Let's Give the Victorians Some Credit
Oh, those silly, ignorant past people! You know, you probably can’t spend a lot of time on the Internet looking at web sites about the history of the past two hundred years without reading someone deploring the Victorian habit, or perhaps it is our habit of attributing this to the Victorians, that women were the “the weaker sex” or that certain physical activities might be dangerous to the frail female, and so on.
What a bunch of sexist hogwash, right? Not so fast. Women aren’t necessarily weaker in any meaningful way, but without question women bear the major physical burden involved in reproducing our species. A lot of the improved lot of women in the past fifty or sixty years was made possible by technological advances, such as birth control a woman could control (“the pill”), effective medical tests and safe and effective gynecological surgery.
For example, perhaps the reader has experienced, or knows someone who has experienced, the condition known as “fibroids.” Fibroids, muscular knots in the uterus that poke and project against the interior space and lining, causing the lining to bleed, are not just a trivial inconvenience. They can cause fatal bleeding if they are large enough. Many a woman has ended up in the emergency room, needing blood transfusions because she believed that bleeding from the uterus was normal or “just a heavy period.” Wrong. Bleeding from fibroids does not stop, or if it does, it quickly resumes. Surgery, of which there are various options, is usually the only real “cure.”

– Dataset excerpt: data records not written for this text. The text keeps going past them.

(** How the interpreter ends: 0 after a normal return, the code given to
    [sys.exit], 1 after any other uncaught exception (with a traceback). *)
Definition exit_status {A} (r : result A) : Z :=
  match r with
  | Ret _ => 0
  | Raise (SystemExit code) => code
  | Raise _ => 1
  end.

(** * check_ollama_config.py *)

Module check_ollama_config.

Definition OLLAMA_BASE_URL : string := "http://localhost:11434".
Definition MODEL_NAME : string := "qwen3:4b".

(** [requests.get(url, timeout=t)] and [requests.post(url, json=j, timeout=t)];
    requests follows redirects unless told otherwise. *)
Definition get_request (url : string) (timeout : Z) : request :=
  mkRequest GET url [] None timeout true.

Definition post_request (url : string) (payload : json) (timeout : Z) : request :=
  mkRequest POST url [] (Some payload) timeout true.

Definition tags_request : request := get_request (OLLAMA_BASE_URL ++ "/api/tags") 5.

Definition show_request : request :=
  post_request (OLLAMA_BASE_URL ++ "/api/show") (JObj [("name", JStr MODEL_NAME)]) 10.

Definition generate_request : request :=
  post_request (OLLAMA_BASE_URL ++ "/api/generate")
    (JObj [("model", JStr MODEL_NAME);
           ("prompt", JStr "Say 'Hello, configuration test successful!' and nothing else.");
           ("stream", JBool false)])
    60.

(** The verdict lines of [main]. *)
Definition all_passed : line :=
  [Lit "✅ All checks passed! Ollama is configured correctly."].
Definition some_failed : line :=
  [Lit "❌ Some checks failed. Please review the output above."].
Definition server_unreachable : line :=
  [Lit (nl ++ "❌ Configuration check failed. Ollama server is not reachable.")].
Definition model_missing : line :=
  [Lit (nl ++ "❌ Configuration check failed. Required model is not available.")].

(** Truth value of what a check returned; [None] is Python's [None], the
    value of a call that fell off the end of the function. *)
Definition truth (r : option bool) : bool :=
  match r with
  | Some b => b
  | None => false
  end.

Section Run.

Variable net : nat -> request -> net_result.

Definition check_ollama_status : M bool :=
  try_except
    (response <- http net tags_request ;;
     if status_code response =? 200 then
       print [Lit "✅ Ollama server is running."] ;;
       ret true
     else
       print [Lit "❌ Ollama server returned status code: "; Num (status_code response)] ;;
       ret false)
    (fun e =>
       match e with
       | ConnectError _ =>
           Some (print [Lit "❌ Could not connect to Ollama server. Make sure it is running."] ;;
                 ret false)
       | TimeoutException _ =>
           Some (print [Lit "❌ Connection to Ollama server timed out."] ;;
                 ret false)
       | _ => None
       end).

Definition check_model_available : M (option bool) :=
  try_except
    (response <- http net tags_request ;;
     if status_code response =? 200 then
       body <- lift (json_of response) ;;
       models <- lift (py_get body "models" (JArr [])) ;;
       items <- lift (py_iter models) ;;
       model_names <- lift (py_map (fun model => py_get model "name" (JStr EmptyString)) items) ;;
       found <- lift (py_any (py_in MODEL_NAME) model_names) ;;
       if found then
         print [Lit "✅ Model '"; Str MODEL_NAME; Lit "' is available."] ;;
         ret (Some true)
       else
         print [Lit "❌ Model '"; Str MODEL_NAME; Lit "' is NOT available."] ;;
         available <- lift (match model_names with
                            | [] => Ret "None"
                            | _ => py_join ", " model_names
                            end) ;;
         print [Lit "   Available models: "; Str available] ;;
         print [Lit "   Run: ollama pull "; Str MODEL_NAME] ;;
         ret (Some false)
     else
       ret None)
    (fun e =>
       if is_Exception e then
         Some (print [Lit "❌ Error checking model availability: "; Exc e] ;;
               ret (Some false))
       else None).

Definition test_model_inference : M bool :=
  print [Lit (nl ++ "🔄 Testing inference with '"); Str MODEL_NAME; Lit "'..."] ;;
  try_except
    (response <- http net generate_request ;;
     if status_code response =? 200 then
       result <- lift (json_of response) ;;
       answer <- lift (py_get result "response" (JStr EmptyString)) ;;
       output <- lift (py_strip answer) ;;
       print [Lit "✅ Model response: "; output] ;;
       ret true
     else
       print [Lit "❌ Inference failed with status code: "; Num (status_code response)] ;;
       ret false)
    (fun e =>
       match e with
       | TimeoutException _ =>
           Some (print [Lit "❌ Inference request timed out."] ;;
                 ret false)
       | _ =>
           if is_Exception e then
             Some (print [Lit "❌ Error during inference: "; Exc e] ;;
                   ret false)
           else None
       end).

(** One line of the metadata report:
    [info.get('details', {}).get(field, 'N/A')]. *)
Definition detail (info : json) (field : string) : result json :=
  match py_get info "details" (JObj []) with
  | Ret details => py_get details field (JStr "N/A")
  | Raise e => Raise e
  end.

Definition print_model_info : M unit :=
  try_except
    (response <- http net show_request ;;
     if status_code response =? 200 then
       info <- lift (json_of response) ;;
       print [Lit (nl ++ "📋 Model Information for '"); Str MODEL_NAME; Lit "':"] ;;
       parameter_size <- lift (detail info "parameter_size") ;;
       print [Lit "   Parameters: "; Val parameter_size] ;;
       quantization_level <- lift (detail info "quantization_level") ;;
       print [Lit "   Quantization: "; Val quantization_level] ;;
       format <- lift (detail info "format") ;;
       print [Lit "   Format: "; Val format] ;;
       family <- lift (detail info "family") ;;
       print [Lit "   Family: "; Val family]
     else
       print [Lit "⚠️  Could not retrieve model info (status: "; Num (status_code response); Lit ")"])
    (fun e =>
       if is_Exception e then
         Some (print [Lit "⚠️  Error retrieving model info: "; Exc e])
       else None).

Definition main : M unit :=
  print [Lit (str_mul "=" 50)] ;;
  print [Lit "  Ollama Configuration Check"] ;;
  print [Lit "  Model: "; Str MODEL_NAME] ;;
  print [Lit "  URL:   "; Str OLLAMA_BASE_URL] ;;
  print [Lit (str_mul "=" 50)] ;;
  server_ok <- check_ollama_status ;;
  if negb server_ok then
    print server_unreachable
  else
    model_ok <- check_model_available ;;
    if negb (truth model_ok) then
      print model_missing
    else
      print_model_info ;;
      inference_ok <- test_model_inference ;;
      print [Lit (nl ++ str_mul "=" 50)] ;;
      (if server_ok && truth model_ok && inference_ok
       then print all_passed
       else print some_failed) ;;
      print [Lit (str_mul "=" 50)].

End Run.

End check_ollama_config.

(** * test_embedder.py *)

Module test_embedder.

Definition MODELS_FILE : string := "llm_models_json.json".
Definition TEST_SENTENCE : string := "Embed this sentence.".

Definition PASS : string := esc ++ "[92mPASS" ++ esc ++ "[0m".
Definition FAIL : string := esc ++ "[91mFAIL" ++ esc ++ "[0m".

Definition print_pass : M unit := print [Lit "  "; Str PASS].
Definition print_fail : M unit := print [Lit "  "; Str FAIL].

(** The placeholder keys [_headers] skips. *)
Definition placeholders : list string :=
  [EmptyString; "none"; "ollama"; "no_key_required"].

(** The loop of [_load_embedder_cfg]: the first entry whose [kind] is
    "embedder". *)
Fixpoint first_embedder (items : list (string * json)) : result (option (string * json)) :=
  match items with
  | [] => Ret None
  | (alias, cfg) :: t =>
      match py_get cfg "kind" JNull with
      | Raise e => Raise e
      | Ret kind =>
          if eq_str kind "embedder" then Ret (Some (alias, cfg)) else first_embedder t
      end
  end.

Definition _headers (lower : string -> string) (cfg : json)
  : result (list (string * string)) :=
  let headers := [("Content-Type", "application/json")] in
  match py_get cfg "api_key" (JStr EmptyString) with
  | Raise e => Raise e
  | Ret api_key =>
      if truthy api_key then
        match py_lower lower api_key with
        | Raise e => Raise e
        | Ret lowered =>
            if negb (in_strs lowered placeholders) then
              match api_key with
              | JStr key => Ret (app headers [("Authorization", "Bearer " ++ key)])
              | _ => Raise AttributeError
              end
            else Ret headers
        end
      else Ret headers
  end.

(** [cfg.get("model") or alias] *)
Definition model_name_of (alias : string) (cfg : json) : result json :=
  match py_get cfg "model" JNull with
  | Raise e => Raise e
  | Ret m => Ret (if truthy m then m else JStr alias)
  end.

(** [cfg["base_url"].rstrip("/")] *)
Definition base_url_of (cfg : json) : result string :=
  match py_getitem cfg "base_url" with
  | Raise e => Raise e
  | Ret u => py_rstrip_slash u
  end.

Definition connection_request (base_url : string) : request :=
  mkRequest GET base_url [] None 10 true.

Definition embeddings_request (url : string) (headers : list (string * string))
    (model_name : json) (sentence : string) : request :=
  mkRequest POST url headers
    (Some (JObj [("model", model_name); ("input", JArr [JStr sentence])])) 30 false.

Definition show_request (url : string) (model_name : json) : request :=
  mkRequest POST url [] (Some (JObj [("name", model_name)])) 15 false.

Section Run.

Variable lower : string -> string.   (* [str.lower] *)
Variable net : nat -> request -> net_result.
Variable fs : string -> load_result.

Definition _load_embedder_cfg : M (string * json) :=
  models <- try_except (load fs MODELS_FILE)
    (fun exc =>
       match exc with
       | FileNotFoundError =>
           Some (print [Lit "[ERROR] '"; Str MODELS_FILE;
                        Lit "' not found. Run from the project root."] ;;
                 raise (SystemExit 1))
       | JSONDecodeError _ =>
           Some (print [Lit "[ERROR] Failed to parse '"; Str MODELS_FILE; Lit "': "; Exc exc] ;;
                 raise (SystemExit 1))
       | _ => None
       end) ;;
  items <- lift (py_items models) ;;
  found <- lift (first_embedder items) ;;
  match found with
  | Some entry => ret entry
  | None =>
      print [Lit "[ERROR] No model with kind='embedder' found in llm_models_json.json."] ;;
      raise (SystemExit 1)
  end.

Definition test_connection (alias : string) (cfg : json) : M bool :=
  base_url <- lift (base_url_of cfg) ;;
  print [Lit (nl ++ "[Test 1] Connection  →  "); Str base_url] ;;
  _ <-! try_except
      (resp <- http net (connection_request base_url) ;;
       print [Lit "  HTTP "; Num (status_code resp); Lit " received."] ;;
       print_pass ;;
       ret (Return true))
      (fun exc =>
         match exc with
         | ConnectError _ => Some (print [Lit "  ConnectError: "; Exc exc] ;; ret (Continue tt))
         | TimeoutException _ =>
             Some (print [Lit "  TimeoutException: "; Exc exc] ;; ret (Continue tt))
         | _ =>
             if is_Exception exc then
               Some (print [Lit "  Unexpected error: "; Exc exc] ;; ret (Continue tt))
             else None
         end) ;;
  print_fail ;;
  ret false.

(** The request both POST checks share: send, [raise_for_status], and the
    two [except] clauses; [hint] is the extra line of the context-window
    check. *)
Definition post_checked (rq : M request) (hint : M unit) : M (flow bool response) :=
  try_except
    (r <- rq ;;
     resp <- http net r ;;
     raise_for_status resp ;;
     ret (Continue resp))
    (fun exc =>
       match exc with
       | HTTPStatusError r =>
           Some (print [Lit "  HTTP error "; Num (status_code r); Lit ": ";
                        Str (take_chars 500 (text r))] ;;
                 hint ;;
                 print_fail ;;
                 ret (Return false))
       | ConnectError _ | TimeoutException _ =>
           Some (print [Lit "  Request failed: "; Exc exc] ;;
                 print_fail ;;
                 ret (Return false))
       | _ => None
       end).

(** [payload = resp.json()] under [except Exception] *)
Definition decoded (resp : response) : M (flow bool json) :=
  try_except
    (payload <- lift (json_of resp) ;;
     ret (Continue payload))
    (fun exc =>
       if is_Exception exc then
         Some (print [Lit "  Failed to parse JSON response: "; Exc exc] ;;
               print_fail ;;
               ret (Return false))
       else None).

Imagine having fibroids in 1840! Surgery of any kind would not be an option. Your only hope would be to somehow survive until menopause (and fibroids often occur in people who are quite young) when the uterine lining would finally chill out. Undoubtedly a lot of women didn’t make it. Those that didn’t die would be suffering from severe anemia—the symptoms of which would be fainting spells, weakness and having to spend a lot of time on the sofa.
And what about childbirth? Mother Nature is a careless bitch, and your basic “natural childbirth” has a mortality rate of about 1-2% for the woman and about 10% for the infant per pregnancy. Good news: most of the women didn’t die. Bad news: that’s not the end of the problems that can result from just a basic birth. Rips and tears of the area involved, often reaching through to the rectum and bladder, prolapses (the bladder, rectum or uterus hanging outside where it should not be), and just plain incontinence were distressingly common. They still are, but now we can treat them if needed. Victorian ladies weren’t so lucky. They probably weren’t really up for a rousing game of jolly old lawn tennis or whatever when they couldn’t move around without wetting themselves or their womb falling out.
It’s a balancing act, of course. There’s so much demonization and depreciation of women’s sexuality in our history that one doesn’t want to join in the chorus stretching back to the Greeks and their concern for wandering wombs, knocking about a woman’s body and driving her crazy. On the other hand we need to acknowledge that Victorian and earlier women were not just neurotic basket cases; that their “vapors” and fainting and “mystery illnesses” (which were probably not mysterious at all to the patient, family and doctors, just not spoken of in polite society) had real causes and their struggle to thrive and strive in the face of significant medical issues was real too.